Quando apareceu o joão-de-barro, o locutor falou alto, como se estivesse discursando diante dos governantes brasileiros: toda criança tem direito a uma casa, a um abrigo seguro. Seguiram-se os pássaros que frequentam os jardins tranquilos, principalmente os dos mosteiros, e cujos trinados ajudam a meditação dos frades e monjas. Aqui no Brasil são os canários da terra, canários belgas, curiós, pintassilgos, trinca ferros, cardeais, coleirinhas, sabiás laranjeiras, azulões. Os colibris não cantam, mas, pairando junto às flores, remetem nosso pensamento a Deus.

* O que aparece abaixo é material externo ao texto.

Lemma bmap_fs xi v l s bn : fi xi ∅ v l s -> i_dev xi = ROOTDEV -> disk_inv v -> file_ok sbk v (i_addrs xi) ->
  0 <= bn < MAXFILE -> fits 3 l (i_addrs xi) -> 0 < avail v (i_addrs xi) ->
  exists a' v' l' s', bmap ip bn s = Ret (baddr v' a' bn) s' /\ mapped xi v l bn s' a' v' l'.
Proof.
  intros H Hdev Hd Hf Hbn Hfit Hav. assert (buf_room l ∅) as Hroom.
  { apply (room_bufs 3); [by eapply fits_room|]. rewrite map_size_empty. lia. }
  destruct (decide (baddr v (i_addrs xi) bn = 0)) as [Hb|Hb].
  2:{ destruct (bmap_hit xi v l s bn H Hdev Hbn Hroom Hb) as (s' & E & H').
      exists (i_addrs xi), v, l, s'. split; [done|]. split; rewrite ?set_i_addrs_id; try done; [by apply fgrow_refl| |case_decide; lia|lia].
      apply log_step_refl, Hfit. }
  destruct (decide (bn < NDIRECT)) as [Hdir|Hind]; [apply bmap_direct; [done..|lia|done|done|done]|].
  destruct (get_indirect_spec xi v l s H Hdev Hd Hf Hfit Hav) as (a1 & v1 & l1 & s1 & E1 & H1 & Hd1 & Hg1 & Hi1 & Hc1 & Hav1 & Hst1).
  pose proof H1 as [Hip H1']. set (xi1 := set_i_addrs a1 xi) in *.
  assert (buf_room l1 ∅) as Hroom1.
  { apply (room_bufs 3); [eapply fits_room, (fits_step 3 3 l _ l1 a1); [done|done|lia]|]. rewrite map_size_empty. lia. }
  destruct (bread_fs p x _ D W ∅ v1 l1 s1 (indirect a1) H1' ltac:(done) Hroom1) as (b & s2 & E2 & H2).
  assert (bdata b s2 = Ret (v1 (indirect a1)) s2) as E3 by (eapply bdata_fs; [exact H2|apply lookup_insert_eq]).
  assert (forall v, baddr v a1 bn = get32 (v (indirect a1)) (4 * (bn - NDIRECT))) as Eb.
  { intros w. unfold baddr. by rewrite (proj2 (Z.ltb_ge _ _)), (proj2 (Z.eqb_neq _ _)) by (done || lia). }
  unfold bmap. erewrite bind_Ret by by eapply fi_at. rewrite (proj2 (Z.ltb_ge _ _)) by lia.
  rewrite (proj2 (Z.ltb_lt _ _)) by (unfold MAXFILE in Hbn; lia). erewrite bind_Ret by exact E1. rewrite Hdev.
  erewrite bind_Ret by exact E2. erewrite bind_Ret by exact E3. rewrite <- (Eb v1).
  destruct (Z.eqb_spec (baddr v1 a1 bn) 0) as [Hz|Hz].
  - destruct (bmap_entry xi1 v1 l1 s2 b bn) as (k & v2 & l2 & s3 & E4 & H3 & Hd2 & Hg2 & Ek & Hk0 & Hk & Hi2 & Hst2 & Hc2 & Hav2);
      try done; change (i_addrs xi1) with a1; [by apply Hg1|lia|apply (fits_step 3 3 l (i_addrs xi)); [done|done|lia]|lia|].
    destruct (close_block _ b _ _ s2 s3 k v2 l2 H3 E4 ltac:(done)) as (s4 & E5 & H4).
    change (i_addrs xi1) with a1 in *. change (i_dev xi1) with (i_dev xi) in E5.
    exists a1, v2, l2, s4. rewrite Ek. split; [rewrite Hdev in E5; exact E5|].
    split; try done; rewrite ?Ek; [by eapply fgrow_trans|by eapply log_step_trans|done|rewrite decide_True by done; lia|lia].
  - destruct (close_block xi1 b (indirect a1) (ret (baddr v1 a1 bn)) s2 s2 _ v1 l1 (conj Hip H2) eq_refl) as (s4 & E5 & H4).
    { intros Hn. by apply (clean_fs p x (inode_in xi1) D W ∅ v1 l1 s1). }
    exists a1, v1, l1, s4. split; [exact E5|]. split; try done; [case_decide; lia|lia].
Qed.
End bmap.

No intervalo do desfile apresentaram-se Corais de crianças brasileiras, e outro, da África Equatorial, em excursão pela Europa. Chegou a vez dos seres aquáticos, nadando em um comprido aquário. Começou pelo cardume que havia participado da pesca milagrosa, na Galileia, em seguida, os dois peixes do milagre da multiplicação, e um punhado de outros que, no início do século XIII, vieram até à superfície da água ouvir o sermão de Santo Antônio de Lisboa.

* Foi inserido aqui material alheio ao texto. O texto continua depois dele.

(* ===== verification/FsWrite.v ===== *)
(** * writei

    [writei] replaces a part of a file, allocates the blocks it needs and stores
    the inode. *)

From Stdlib Require Import FunctionalExtensionality.
From S2P Require Import Prelude Mem Riscv Locks Kalloc Vm VmWalk VmCopy Kstate UserMem Proc ProcSpec Sleeplock SleeplockSpec Bio BioSpec CacheOps Blk Log LogSpec LogOps FsOps Fs FileData FsAlloc FsFile FsRw.
Import Proc Sleeplock Bio Log Fs.

Section pure.
Context (sbk : superblock).
Local Abbreviation size := (sb_size sbk).
Implicit Types (v : Z -> list Z) (a : list Z).

(** The file changed and may have got blocks that were free; other blocks in use
    are as they were. *)
Record fkeep v a v' a' : Prop := {
  fp_ok : file_ok sbk v' a';
  fp_new n : owns v' a' n -> owns v a n \/ 0 <= n < size /\ used sbk v n = false;
  fp_used n : 0 <= n < size -> used sbk v n = true -> used sbk v' n = true;
  fp_frame n : data_block sbk v n -> ~ owns v a n -> v' n = v n;
  fp_addr bn : 0 <= bn < MAXFILE -> baddr v a bn <> 0 -> baddr v' a' bn = baddr v a bn;
}.

Lemma fgrow_keep v a v' a' : fgrow sbk v a v' a' -> fkeep v a v' a'.
Proof. intros []. by split. Qed.

Lemma fkeep_trans v1 a1 v2 a2 v3 a3 : fkeep v1 a1 v2 a2 -> fkeep v2 a2 v3 a3 -> fkeep v1 a1 v3 a3.
Proof.
  intros [_ N1 U1 F1 A1] [O2 N2 U2 F2 A2]. split; [done|..].
  - intros n [Ho|[Hn Hf]]%N2; [by apply N1|]. right. split; [done|].
    destruct (used sbk v1 n) eqn:E; [|done]. by rewrite U1 in Hf.
  - auto.
  - intros n (Hn & Hu & Hm & Hl) Hno. rewrite F2; [by apply F1| |].
    + split; [done|]. split; [by apply U1|done].
    + intros [Ho|[_ Hf]]%N1; [done|congruence].
  - intros bn Hbn Hb. rewrite <- (A1 bn Hbn Hb). apply A2; [done|]. by rewrite A1.
Qed.

(** The disk after a change of a data block. *)
Lemma disk_ok_upd v n d : disk_ok sbk v -> data_block sbk v n -> full_block d ->
  disk_ok sbk (upd v n d) /\ forall m, 0 <= m < size -> used sbk (upd v n d) m = used sbk v m.
Proof.
  intros Hd (Hn & Hu & Hm & Hl) Hf. assert (forall m, 0 <= m < size -> used sbk (upd v n d) m = used sbk v m) as Hsame.
  { intros m Hr. unfold used. by rewrite upd_ne by (by apply Hm). }
  split; [|done]. split; [apply Hd|..].
  - intros m Hr Hml. destruct (decide (m = n)) as [->|]; [by rewrite upd_eq|]. rewrite upd_ne by done. by apply (do_full _ _ Hd).
  - intros m Hr. rewrite Hsame by by apply (do_map _ _ Hd). by apply (do_map _ _ Hd).
  - intros m Hr. rewrite Hsame by by apply (do_log _ _ Hd). by apply (do_log _ _ Hd).
  - apply (do_apart _ _ Hd).
Qed.

(** A part of block [bn] of the file is replaced. *)
Lemma write_block v a bn o bs : let n := baddr v a bn in let v' := upd v n (lput (v n) o bs) in
  disk_ok sbk v -> file_ok sbk v a -> 0 <= bn < MAXFILE -> n <> 0 -> 0 <= o -> o + Z.of_nat (length bs) <= BSIZE ->
  Forall byte bs ->
  fkeep v a v' a /\ disk_ok sbk v' /\ (forall m, 0 <= m < size -> used sbk v' m = used sbk v m) /\
  (forall b, 0 <= b < MAXFILE -> baddr v' a b = baddr v a b) /\
  forall i, 0 <= i < MAXFILE * BSIZE -> fbyte v' a i =
    if decide (bn * BSIZE + o <= i < bn * BSIZE + o + Z.of_nat (length bs)) then nth (Z.to_nat (i - (bn * BSIZE + o))) bs 0
    else fbyte v a i.
Proof.
  intros n v' Hd Hf Hbn Hn Ho Hl Hb. pose proof (fk_owns _ _ _ Hf n (owns_data v a bn Hbn Hn)) as Hdn.
  assert (full_block (v n)) as Hfull by by apply (data_full sbk). destruct (Hfull) as [Hlen _].
  destruct (disk_ok_upd v n (lput (v n) o bs) Hd Hdn) as [Hd' Hu]; [by apply lput_full|]. fold v' in Hd', Hu.
  destruct (file_write v a bn o bs (fk_apart _ _ _ Hf) Hbn Hn Ho Hl Hlen) as (Hap & Eb & Eo & Hby). fold n v' in Hap, Eb, Eo, Hby.
  split; [split; [split; [apply Hf|done|]|..]|done].
  - intros m Hm%Eo. destruct (fk_owns _ _ _ Hf m Hm) as (H1 & H2 & H3 & H4). split; [done|]. split; [by rewrite Hu|done].
  - intros m Hm%Eo. by left.
  - intros m Hm Hmu. by rewrite Hu.
  - intros m _ Hno. unfold v'. rewrite upd_ne; [done|]. intros ->. by apply Hno, owns_data.
  - intros b Hb' _. by apply Eb.
Qed.
End pure.

(** The number of blocks that [n] bytes from [off] on touch. *)
Definition blocks (off n : Z) : Z := if 0 <? n then (off + n - 1) / BSIZE - off / BSIZE + 1 else 0.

Apareceram os golfinhos amestrados, que fazem a alegria das crianças e adultos nos parques aquáticos. Seguiu-se o peixe-palhaço, pai do filhote Nemo, que fugira de sua casa entre as anêmonas, e fez seu pai enfrentar mil desafios até encontrá-lo, só no final do filme de Walt Disney o genial produtor de cinema que conseguia agradar crianças e adultos, sem arranhar a ética e a moral . Apareceram as focas com uma faixa de protesto contra a matança de mais de trezentas mil, a cada ano, no Canadá, na Groenlândia e na Rússia, para os humanos lhes retirarem a pele, valiosa no mercado. O desfile encerrou-se com a baleia, representando milhares de outras tantas sacrificadas, no esforço de recuperar seus respectivos filhotes, que os caçadores, até o século XIX, capturavam e arrastavam para as águas rasas do litoral, onde elas não podiam se valer de sua força superior à de todos eles juntos. Naquele século, as baleias foram dizimadas pelos homens, que utilizavam seu óleo para a iluminação, e sua carne, para alimento. Hoje, sua caça está proibida, em quase todos os mares do planeta.

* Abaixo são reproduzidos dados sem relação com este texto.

(* ===== verification/FsFileSpec.v ===== *)
(** * What reading and writing files guarantee

    The theorems on [readi] and [writei], and a concrete file system for which
    their hypotheses hold. *)

From S2P Require Import Prelude Mem Riscv Locks Kalloc Vm VmWalk VmCopy Kstate Proc Bio BioSpec Blk Log LogSpec LogOps FsOps Fs FileData FsAlloc FsFile FsRw FsWrite.
Import Proc Bio Log Fs.

(** C11: [readi] returns, and leaves the file system as it is.  It delivers
    exactly the bytes of the file from [off] on, as many as asked for and as the
    file has, to user memory, kernel memory or a local object; an offset past
    the end or one that wraps around reads nothing.  The result is -1 only when a
    page of the user's destination is not mapped, after the bytes before it. *)
Theorem readi_correct p x T ps D W ip s0 xi v l dst off n s : let k := read_len xi off n in
  fi p x s0 D W ip xi ∅ v l s -> i_dev xi = ROOTDEV -> buf_room l ∅ -> 0 <= off < 2 ^ 32 -> 0 <= n < 2 ^ 32 ->
  readable xi v off k -> dst_ok x T ps dst s0 k ->
  exists r s' s1, readi ip dst off n s = Ret r s' /\ fi p x s1 D W ip xi ∅ v l s' /\
    (r = (k, fbytes v (i_addrs xi) off k) /\ delivered x T ps dst s0 (fbytes v (i_addrs xi) off k) s1 \/
     exists j, r.1 = -1 /\ 0 <= j < k /\ delivered x T ps dst s0 (fbytes v (i_addrs xi) off j) s1 /\ dst_fault T dst s0 j).
Proof.
  intros k H Hdev Hroom Hoff Hn Hread Hok.
  destruct (proj1 (runs_ret _ _) (readi_fs p x T ps D W ip s0 xi v l dst off n s H Hdev Hroom Hoff Hn Hread Hok))
    as (r & s' & E & s1 & H1 & Hr). by exists r, s', s1.
Qed.

(** A file just written reads back. *)
Lemma written_readable sbk xi v off bs a' v' : disk_ok sbk v' -> file_written sbk xi v off bs a' v' ->
  0 <= off -> off + Z.of_nat (length bs) <= MAXFILE * BSIZE -> Forall byte bs ->
  let xi' := set_i_size (Z.max (i_size xi) (off + Z.of_nat (length bs))) (set_i_addrs a' xi) in
  readable xi' v' off (Z.of_nat (length bs)) /\ fbytes v' a' off (Z.of_nat (length bs)) = bs.
Proof.
  intros Hd [Hok Hb Ha _ _ _ _ _] Hoff Hmax Hbs xi'. split.
  - split; [done|]. intros i Hi. cbn [i_addrs xi' set_i_size set_i_addrs]. split; [by apply Ha|].
    apply (data_full _ _ _ Hd), (fk_owns _ _ _ Hok), owns_data; [apply block_index; lia|by apply Ha].
  - apply list_eq. intros i. destruct (decide (i < length bs)%nat) as [Hi|Hi].
    + rewrite fbytes_lookup, Hb, decide_True by lia. rewrite nth_lookup.
      replace (Z.to_nat (off + Z.of_nat i - off)) with i by lia. destruct (lookup_lt_is_Some_2 _ _ Hi) as [c ->]. done.
    + rewrite (lookup_ge_None_2 bs) by lia. apply lookup_ge_None_2. rewrite fbytes_length. lia.
Qed.

(** C10: [writei] inside an operation.  A write that would leave a hole or pass
    the largest size returns -1 and changes nothing.  Any other write that the
    log and the disk have room for returns [n]: the file then holds the source's
    bytes at [off], every other byte as before, and its size is the larger of the
    old one and the end of the write; the inode on the disk is the one in memory;
    no block of another file, and no other block in use, has changed; the log
    grew by no more than the blocks touched and three; and a [readi] of the same
    range gives the bytes back. *)
Theorem writei_correct p x T D W ip s0 xi v l src off n s : let a := i_addrs xi in let ib := IBLOCK (i_inum xi) (sb s0) in
  fi p x s0 D W ip xi ∅ v l s -> i_dev xi = ROOTDEV -> disk_inv s0 v -> file_ok (sb s0) v a -> dinode_ok xi ->
  data_block (sb s0) v ib -> ~ owns v a ib -> 0 <= off < 2 ^ 32 -> 0 <= n < 2 ^ 32 -> src_ok x T src s0 n ->
  (i_size xi < off \/ MAXFILE * BSIZE < off + n -> writei ip src off n s = Ret (-1) s) /\
  (off <= i_size xi -> off + n <= MAXFILE * BSIZE -> fits s0 (blocks off n + 2) l a -> blocks off n <= avail s0 v a ->
   exists a' v' l' s', let xi' := set_i_size (Z.max (i_size xi) (off + n)) (set_i_addrs a' xi) in
     writei ip src off n s = Ret n s' /\ fi p x s0 D W ip xi' ∅ v' l' s' /\ disk_inv s0 v' /\
     file_written (sb s0) xi v off (src_bytes T src s0 n) a' v' /\ log_step (sb s0) l l' /\ lh_n l' <= lh_n l + blocks off n + 3 /\
     (lh_n l' < LOGSIZE -> exists s'', readi ip (PLocal []) off n s' = Ret (n, src_bytes T src s0 n) s'')).
Proof.
  intros a ib H Hdev Hd Hf Hx Hib Hno Hoff Hn Hsrc. pose proof (MAXFILE_eq) as (EM & ED & EI & EB). split.
  - intros Hbad. unfold writei. erewrite bind_Ret by by eapply fi_at. destruct (Z.ltb_spec (i_size xi) off); [done|].
    destruct Hbad as [?|Hbad]; [lia|]. cbn [orb]. unfold u32. destruct (decide (off + n < 2 ^ 32)) as [Hw|Hw].
    + rewrite Z.mod_small, (proj2 (Z.ltb_ge _ _)), (proj2 (Z.ltb_lt _ _)) by lia. done.
    + rewrite <- (Z.mod_unique (off + n) (2 ^ 32) 1 (off + n - 2 ^ 32)), (proj2 (Z.ltb_lt _ off)) by lia. done.
  - intros Hsz Hmax Hfit Hav.
    destruct (writei_fs p x T D W ip s0 xi v l src off n s) as (a' & v' & l' & s' & E & H' & Hd' & Hw & Hst & Hl & _); try done; [lia..|].
    exists a', v', l', s'. cbn zeta. do 6 (split; [done|]). intros Hlt.
    pose proof (src_length x T src s0 n Hsrc ltac:(lia)) as Hlen.
    destruct (written_readable (sb s0) xi v off _ a' v' (proj1 Hd') Hw) as [Hr Eb]; [lia|lia|by apply (src_byte x T)|].
    rewrite Hlen, Z2Nat.id in Hr, Eb by lia. set (xi' := set_i_size _ _) in *.
    assert (read_len xi' off n = n) as Ek.
    { unfold read_len. cbn [i_size xi' set_i_size]. rewrite (proj2 (Z.ltb_ge _ _)), (proj2 (Z.leb_gt _ _)) by lia. cbn. lia. }
    pose proof (readi_fs p x T [] D W ip s0 xi' v' l' (PLocal []) off n s' H' Hdev) as Hrd. rewrite Ek in Hrd.
    destruct (proj1 (runs_ret _ _) (Hrd ltac:(split; [apply (ls_wf _ _ _ Hst)|rewrite map_size_empty; lia]) Hoff Hn Hr ltac:(done)))
      as (r & s'' & E2 & s1 & _ & [[-> _]|(j & _ & _ & _ & [])]). exists s''. rewrite E2. change (i_addrs xi') with a'. by rewrite Eb.
Qed.

(** An empty file, inode 1 in block 2, on a disk of seven blocks. *)
Definition demo_inode (t : Z) : inode := MkInode ROOTDEV 1 1 zero_sleeplock true t 0 0 1 0 (repeat 0 13).
Definition demo_sb : superblock := MkSuperblock FSMAGIC 7 4 16 0 0 2 1.
Definition demo_blocks (n : Z) : list Z := default zeros (({[1 := 7 :: repeat 0 1023]} : gmap Z (list Z)) !! n).

Lemma empty_baddr v b : baddr v (repeat 0 13) b = 0.
Proof. unfold baddr. destruct (b <? NDIRECT); [apply nth_repeat|done]. Qed.

Lemma empty_owns v n : ~ owns v (repeat 0 13) n.
Proof. intros [Hn [->|(b & _ & E)]]; [by apply Hn|]. by rewrite empty_baddr in E. Qed.

Lemma empty_file_ok sbk v : file_ok sbk v (repeat 0 13).
Proof.
  split; [done| |by intros n ?%empty_owns]. by split; [intros b b' _ _|intros b _]; rewrite empty_baddr.
Qed.

Lemma demo_file t : 0 <= t < 2 ^ 15 -> exists s0 s, fi 0 demo_proc s0 demo_blocks [] 0 (demo_inode t) ∅ demo_blocks demo_oplog s /\ sb s0 = demo_sb /\
  disk_inv s0 demo_blocks /\ file_ok demo_sb demo_blocks (i_addrs (demo_inode t)) /\ dinode_ok (demo_inode t) /\
  data_block demo_sb demo_blocks 2.
Proof.
  intros Ht. destruct (demo_image_fs {[1 := 7 :: repeat 0 1023]} demo_sb [demo_inode t]) as (s0 & s & H & Esb & Eit).
  destruct (demo_bitmap_ok 7 7 FSMAGIC 4 16 0) as [Hd Hu]; [lia|split; lia|done|]. fold demo_sb in Hd, Hu.
  change (fun n => default zeros _) with demo_blocks in *. exists s0, s. rewrite Esb.
  split_and!; try done.
  - split; [rewrite Eit; cbn; lia|]. unfold inode_in. rewrite Eit. cbn [insert list_insert]. rewrite <- Eit.
    by replace (set_itable (itable s0) s0) with s0 by (by destruct s0).
  - split; rewrite Esb; [done|]. split; [by rewrite (proj2 (Hu 0 ltac:(cbn; lia)))|by vm_compute].
  - apply empty_file_ok.
  - split; [cbn; lia|split; by vm_compute..|]. split; [reflexivity|]. repeat (constructor; [lia|]). constructor.
  - split; [cbn; lia|]. split; [by rewrite (proj2 (Hu 2 ltac:(cbn; lia)))|]. split; [intros j Hj; by rewrite (proj1 (Hu j Hj))|].
    unfold log_area, in_log. cbn. lia.
Qed.

Lemma demo_avail s0 : sb s0 = demo_sb -> blocks 0 2 <= avail s0 demo_blocks (repeat 0 13).
Proof.
  intros Esb. unfold avail, nfree. rewrite Esb.
  destruct (demo_bitmap_ok 7 7 FSMAGIC 4 16 0) as [_ Hu]; [lia|split; lia|done|]. fold demo_sb in Hu.
  change (fun n => default zeros _) with demo_blocks in Hu.
  assert ([3; 4] ⊆+ filter (fun n => used demo_sb demo_blocks n = false) (seqZ 0 (sb_size demo_sb))) as Hs.
  { apply NoDup_submseteq; [by apply (bool_decide_unpack _); vm_compute|]. intros k Hk. apply list_elem_of_filter.
    assert (3 <= k <= 4) as Hr by (apply elem_of_cons in Hk as [->|Hk%list_elem_of_singleton]; lia).
    split; [|apply elem_of_seqZ; cbn; lia]. rewrite (proj2 (Hu k ltac:(cbn; lia))).
    assert (k = 3 \/ k = 4) as [->| ->] by lia; done. }
  apply submseteq_length in Hs. cbn [length] in Hs. rewrite decide_True by done. change (blocks 0 2) with 1. lia.
Qed.

Lemma demo_fits s0 : fits s0 (blocks 0 2 + 2) demo_oplog (repeat 0 13).
Proof.
  destruct (demo_log_room 5 ltac:(lia)) as (Hwf & _). split; [done|]. unfold cost. change (blocks 0 2 + 2) with 3.
  change (lh_n demo_oplog) with 0. change (l_size demo_oplog) with 40. change LOGSIZE with 30. change (l_outstanding demo_oplog) with 1.
  repeat case_decide; lia.
Qed.

Lemma writei_correct_witness : exists s s' s'', writei 0 (PLocal [72; 105]) 0 2 s = Ret 2 s' /\
  readi 0 (PLocal []) 0 2 s' = Ret (2, [72; 105]) s''.
Proof.
  destruct (demo_file T_FILE ltac:(done)) as (s0 & s & H & Esb & Hd & Hf & Hx & Hib).
  assert (IBLOCK (i_inum (demo_inode T_FILE)) demo_sb = 2) as Eib by (vm_compute; reflexivity).
  destruct (proj2 (writei_correct 0 demo_proc ∅ demo_blocks [] 0 s0 (demo_inode T_FILE) demo_blocks demo_oplog (PLocal [72; 105]) 0 2 s H eq_refl Hd
    ltac:(by rewrite Esb) Hx ltac:(by rewrite Esb, Eib) (empty_owns _ _) ltac:(lia) ltac:(lia)
    ltac:(split; [cbn; lia|repeat constructor; lia])))
    as (a' & v' & l' & s' & E & _ & _ & _ & _ & Hl & Hr); [by vm_compute|by vm_compute|apply demo_fits|by apply demo_avail|].
  destruct Hr as (s'' & Er); [change (lh_n demo_oplog) with 0 in Hl; change (blocks 0 2) with 1 in Hl; change LOGSIZE with 30; lia|].
  by exists s, s', s''.
Defined.

(** A file of three bytes in block 3. *)
Lemma readi_correct_witness : exists s s', readi 0 (PLocal []) 1 10 s = Ret (2, [66; 67]) s'.
Proof.
  set (d := {[3 := [65; 66; 67] ++ repeat 0 1021]} : gmap Z (list Z)).
  set (xi := MkInode ROOTDEV 1 1 zero_sleeplock true T_FILE 0 0 1 3 (3 :: repeat 0 12)).
  destruct (demo_image_fs d demo_sb [xi]) as (s0 & s & H & Esb & Eit). set (v := fun n => default zeros (d !! n)) in *.
  assert (fi 0 demo_proc s0 v [] 0 xi ∅ v demo_oplog s) as Hi.
  { split; [rewrite Eit; cbn; lia|]. unfold inode_in. rewrite Eit. cbn [insert list_insert]. rewrite <- Eit.
    by replace (set_itable (itable s0) s0) with s0 by (by destruct s0). }
  destruct (readi_correct 0 demo_proc ∅ [] v [] 0 s0 xi v demo_oplog (PLocal []) 1 10 s Hi eq_refl)
    as (r & s' & s1 & E & _ & Hr); [|lia|lia| |done|].
  - split; [apply (demo_log_room 5); lia|]. vm_compute. reflexivity.
  - split; [by vm_compute|]. intros i Hi'. change (read_len xi 1 10) with 2 in Hi'. rewrite Z.div_small by (unfold BSIZE; lia).
    split; [by vm_compute|]. vm_compute. reflexivity.
  - destruct Hr as [[-> _]|(j & _ & _ & _ & [])]. exists s, s'. rewrite E. f_equal.
Defined.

Terminada a apresentação, todos queriam saber quando aconteceria o próximo filme, queriam relatar suas experiências de vida, e saber quais os critérios para a seleção dos animais atores. São Felipe Neri (1515-1595), sempre sorrindo, foi escalado para definir o roteiro. Sentiu-se como se estivera no século XVI, quando ensinava Catecismo às crianças abandonadas nas ruas de Roma.

 Devemos respeitar os animais, eles são naturalmente destinados ao bem comum da humanidade, hoje e no futuro. O domínio dado pelo Criador ao homem sobre os seres vivos não é absoluto, pois exige um respeito pela integridade da criação. É contrário à dignidade humana fazer os animais sofrerem inutilmente e desperdiçar suas vidas. É legitimo ao homem servir-se dos animais para a alimentação, e para ajudá-lo nos seus trabalhos. Os experimentos médico-científicos são práticas moralmente aceitáveis se contribuírem para curar ou salvar vidas humanas.

E São Felipe Neri concluiu: pesquisem no Evangelho, nos livros sobre a vida dos santos, nos jornais e na Internet os relatos de casos exemplares em que o homem e os animais se ajudaram mutuamente. Algum dia, um diretor montará um filme relatando ser possível aos seres humanos viverem em harmonia com as criaturas de Deus.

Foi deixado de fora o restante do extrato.